__Entries provided__:
(** A turn that leaves the wire, the calls made and the verdicts as they
    are, and only adds outcomes, keeps the connection in one of its
    stages once the continuations have run. *)
Lemma resumeInitialize_keeps (c c' : Connecting) :
  in_handshake c ->
  consistent (runtime c') ->
  startup c' = startup c ->
  awaited c' = awaited c ->
  verdicts c' = verdicts c ->
  promises (runtime c') = promises (runtime c) ->
  requested (runtime c') = requested (runtime c) ->
  serverProcess (client (runtime c')) = serverProcess (client (runtime c)) ->
  (exists more, settled (runtime c') = settled (runtime c) ++ more) ->
  in_handshake (resumeInitialize c').
Proof.
  intros [Hc Hstage] Hc' Hstart Hawait Hverdicts Hpromises Hrequested Hwire [more Hmore].
  destruct (outcomes_grow 0 _ _ _ Hmore) as [extra Hextra].
  unfold resumeInitialize.
  destruct Hstage as [(Hs & Ha & Hp & Hw & Hv)
                     |(Hs & Hp & Hr & [(Ha & Ho & Hw & Hv)
                                      |[(result & Ha & Ho & Hw & Hv)
                                       |(reason & Ha & Ho & Hw & Hv)]])].
  - rewrite Hawait, Ha. split; [exact Hc'|]. left.
    repeat split; congruence.
  - rewrite Hawait, Ha.
    assert (Hlt : (0 < promises (runtime c'))%nat) by (rewrite Hpromises, Hp; lia).
    destruct (outcomes_at_most_one 0 _ Hc' Hlt) as [Hnone|[o Hone]].
    + rewrite Hnone. split; [exact Hc'|]. right.
      split; [congruence|]. split; [congruence|]. split; [congruence|].
      left. repeat split; congruence.
    + rewrite Hone. destruct o as [result|reason].
      * split.
        { unfold notifyInitialized.
          eapply consistent_same; [..|exact Hc']; reflexivity. }
        right. cbn [runtime startup awaited].
        change (promises (notifyInitialized (runtime c'))) with (promises (runtime c')).
        change (requested (notifyInitialized (runtime c')))
          with (requested (runtime c')).
        change (outcomes 0 (notifyInitialized (runtime c')))
          with (outcomes 0 (runtime c')).
        split; [congruence|]. split; [congruence|].
        split; [congruence|]. right. left. exists result.
        split; [reflexivity|]. split; [exact Hone|]. split.
        -- cbn [runtime]. simpl. rewrite Hwire, Hw. reflexivity.
        -- rewrite verdicts_app, Hverdicts, Hv. reflexivity.
      * split; [exact Hc'|]. right. cbn [runtime startup awaited].
        split; [congruence|]. split; [congruence|]. split; [congruence|].
        right. right. exists reason.
        split; [reflexivity|]. split; [exact Hone|].
        split; [cbn [runtime]; congruence|].
        rewrite verdicts_app, Hverdicts, Hv. reflexivity.
  - rewrite Hawait, Ha.
    assert (Hlt : (0 < promises (runtime c'))%nat) by (rewrite Hpromises, Hp; lia).
    assert (Hsame : outcomes 0 (runtime c') = [Resolved result]).
    { rewrite Hextra, Ho.
      destruct (outcomes_at_most_one 0 _ Hc' Hlt) as [Hnone|[o Hone]];
        rewrite Hextra, Ho in *; [discriminate|].
      destruct extra; [reflexivity|discriminate]. }
    split; [exact Hc'|]. right.
    split; [congruence|]. split; [congruence|]. split; [congruence|].
    right. left. exists result. repeat split; congruence.
  - rewrite Hawait, Ha.
    assert (Hlt : (0 < promises (runtime c'))%nat) by (rewrite Hpromises, Hp; lia).
    assert (Hsame : outcomes 0 (runtime c') = [Rejected reason]).
    { rewrite Hextra, Ho.
      destruct (outcomes_at_most_one 0 _ Hc' Hlt) as [Hnone|[o Hone]];
        rewrite Hextra, Ho in *; [discriminate|].
      destruct extra; [reflexivity|discriminate]. }
    split; [exact Hc'|]. right.
    split; [congruence|]. split; [congruence|]. split; [congruence|].
    right. right. exists reason. repeat split; congruence.
Qed.

Lemma resumeInitialize_same (c : Connecting) :
  in_handshake c -> in_handshake (resumeInitialize c).
Proof.
  intros Hin. apply (resumeInitialize_keeps c c); try reflexivity; try exact Hin.
  - apply Hin.
  - exists []. now rewrite app_nil_r.
Qed.

Lemma startupCallback_keeps (c : Connecting) :
  in_handshake c -> startup c = true -> in_handshake (startupCallback c).
Proof.
  intros [Hc Hstage] Hstart.
  destruct Hstage as [(_ & Ha & Hp & Hw & Hv)|(Hs & _)]; [|congruence].
  pose proof (counter_exact _ Hc) as Hid. rewrite Hp in Hid. simpl in Hid.
  pose proof (requested_all _ Hc) as Hlen. rewrite Hp in Hlen.
  assert (Hreq : requested (runtime c) = []) by now apply nil_length_inv.
  assert (Hnone : settled (runtime c) = []).
  { destruct (settled (runtime c)) as [|[q o] rest] eqn:Hs; [reflexivity|].
    destruct (settled_own _ Hc q o) as [Hlt _]; [rewrite Hs; apply list_elem_of_here|].
    lia. }
  split.
  - apply consistent_sendRequest; [|exact Hc]. simpl. rewrite Hid. reflexivity.
  - right. unfold startupCallback. cbn [startup runtime awaited connect_calls].
    split; [reflexivity|]. split; [simpl; now rewrite Hp|]. split.
    { unfold requested. simpl. rewrite omap_app. fold (requested (runtime c)).
      now rewrite Hreq. }
    left. split; [now rewrite Hp|]. split.
    { unfold outcomes. simpl. now rewrite Hnone. }
    split; [|exact Hv].
    simpl. rewrite Hw, Hid. reflexivity.
Qed.

Lemma connect_step_keeps (c : Connecting) (e : ConnectEvent) :
  in_handshake c -> in_handshake (connect_step c e).
Proof.
  intros Hin. unfold connect_step. destruct e as [|message|chunk|n].
  - destruct (startup c) eqn:Hstart.
    + apply resumeInitialize_same. now apply startupCallback_keeps.
    + now apply resumeInitialize_same.
  - apply (resumeInitialize_keeps c);
      [exact Hin|apply Hin|reflexivity|reflexivity| |reflexivity..|].
    + rewrite verdicts_app. simpl. apply app_nil_r.
    + exists []. cbn [runtime]. now rewrite app_nil_r.
  - destruct (serverProcess_onData chunk (runtime c)) as (Hw & _ & Hr).
    destruct (settled_onData chunk (runtime c)) as (Hp & Hmore).
    apply (resumeInitialize_keeps c); try reflexivity; try assumption.
    apply consistent_onData, Hin.
  - destruct (serverProcess_fireTimer n (runtime c)) as (Hw & _ & Hr).
    destruct (settled_fireTimer n (runtime c)) as (Hp & Hmore).
    apply (resumeInitialize_keeps c); try reflexivity; try assumption.
    apply consistent_fireTimer, Hin.
Qed.

Lemma connect_in_handshake : in_handshake (connect newClient).
Proof.
  split.
  - eapply consistent_same; [..|apply consistent_newClient]; reflexivity.
  - left. repeat split.
Qed.

Lemma connect_run_in_handshake (es : list ConnectEvent) :
  in_handshake (fold_left connect_step es (connect newClient)).
Proof.
  induction es as [|e es IH] using rev_ind; [apply connect_in_handshake|].
  rewrite fold_left_app. simpl. now apply connect_step_keeps.
Qed.

(** X22. Whatever happens during [connect], the connection is in one of
    four stages: nothing is written before the timer of 500 ms runs; then
    the [initialize] request, with id 1, is the only line written while
    it is not settled; the [initialized] notification is written, and
    [resolve] called, once and only when that request was resolved; and
    when it was rejected, no notification is ever written and [reject] is
    called once with the reason, which for a timeout names the method
    [initialize]. An ['error'] of the child changes none of this. *)
Theorem the_handshake_is_in_order (es : list ConnectEvent) :
  let c := fold_left connect_step es (connect newClient) in
  (before_startup c
   \/ initializing c
   \/ (exists result, connected c result)
   \/ (exists reason,
         refused c reason
         /\ forall text,
              reason = RequestTimeout text ->
              text = "Request timeout for method: initialize"))
  /\ (forall message,
        let c' := connect_step c (ChildFails message) in
        runtime c' = runtime c
        /\ verdicts c' = verdicts c
        /\ awaited c' = awaited c).
Proof.
  intros c. destruct (connect_run_in_handshake es) as [Hc Hstage]. fold c in Hc, Hstage.
  split.
  - destruct Hstage as [Hbefore|(_ & Hp & Hr & [Hinit|[Hconn|(reason & Href)]])];
      [now left|now right; left|now right; right; left|].
    right. right. right. exists reason. split; [exact Href|].
    intros text ->. destruct Href as (_ & Ho & _).
    assert (Hin : (0%nat, Rejected (RequestTimeout text)) ∈ settled (runtime c)).
    { apply elem_of_outcomes. rewrite Ho. apply list_elem_of_here. }
    destruct (settled_own _ Hc _ _ Hin) as [_ Htext].
    destruct (Htext text eq_refl) as (method & Hm & ->).
    rewrite Hr in Hm. now injection Hm as <-.
  - intros message. cbv zeta. unfold connect_step.
    assert (Hsame : forall calls,
              resumeInitialize
                (mkConnecting (runtime c) (startup c) (awaited c) calls)
              = mkConnecting (runtime c) (startup c) (awaited c) calls).
    { intros calls. unfold resumeInitialize. simpl.
      destruct Hstage as [(_ & -> & _)
                         |(_ & _ & _ & [(-> & -> & _)
                                       |[(result & -> & _)|(reason & -> & _)]])];
        reflexivity. }
    rewrite Hsame. simpl. split; [reflexivity|]. split; [|reflexivity].
    rewrite verdicts_app. simpl. apply app_nil_r.
Qed.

__Problem to work on__: Taking the line with "unfold outcomes. simpl." as the first and the line with "- destruct (startup c) eqn:Hstart." as the last, retype that stretch of the data above exactly, with no other lines.

__Solution for this exercise__:
    { unfold outcomes. simpl. now rewrite Hnone. }
    split; [|exact Hv].
    simpl. rewrite Hw, Hid. reflexivity.
Qed.

Lemma connect_step_keeps (c : Connecting) (e : ConnectEvent) :
  in_handshake c -> in_handshake (connect_step c e).
Proof.
  intros Hin. unfold connect_step. destruct e as [|message|chunk|n].
  - destruct (startup c) eqn:Hstart.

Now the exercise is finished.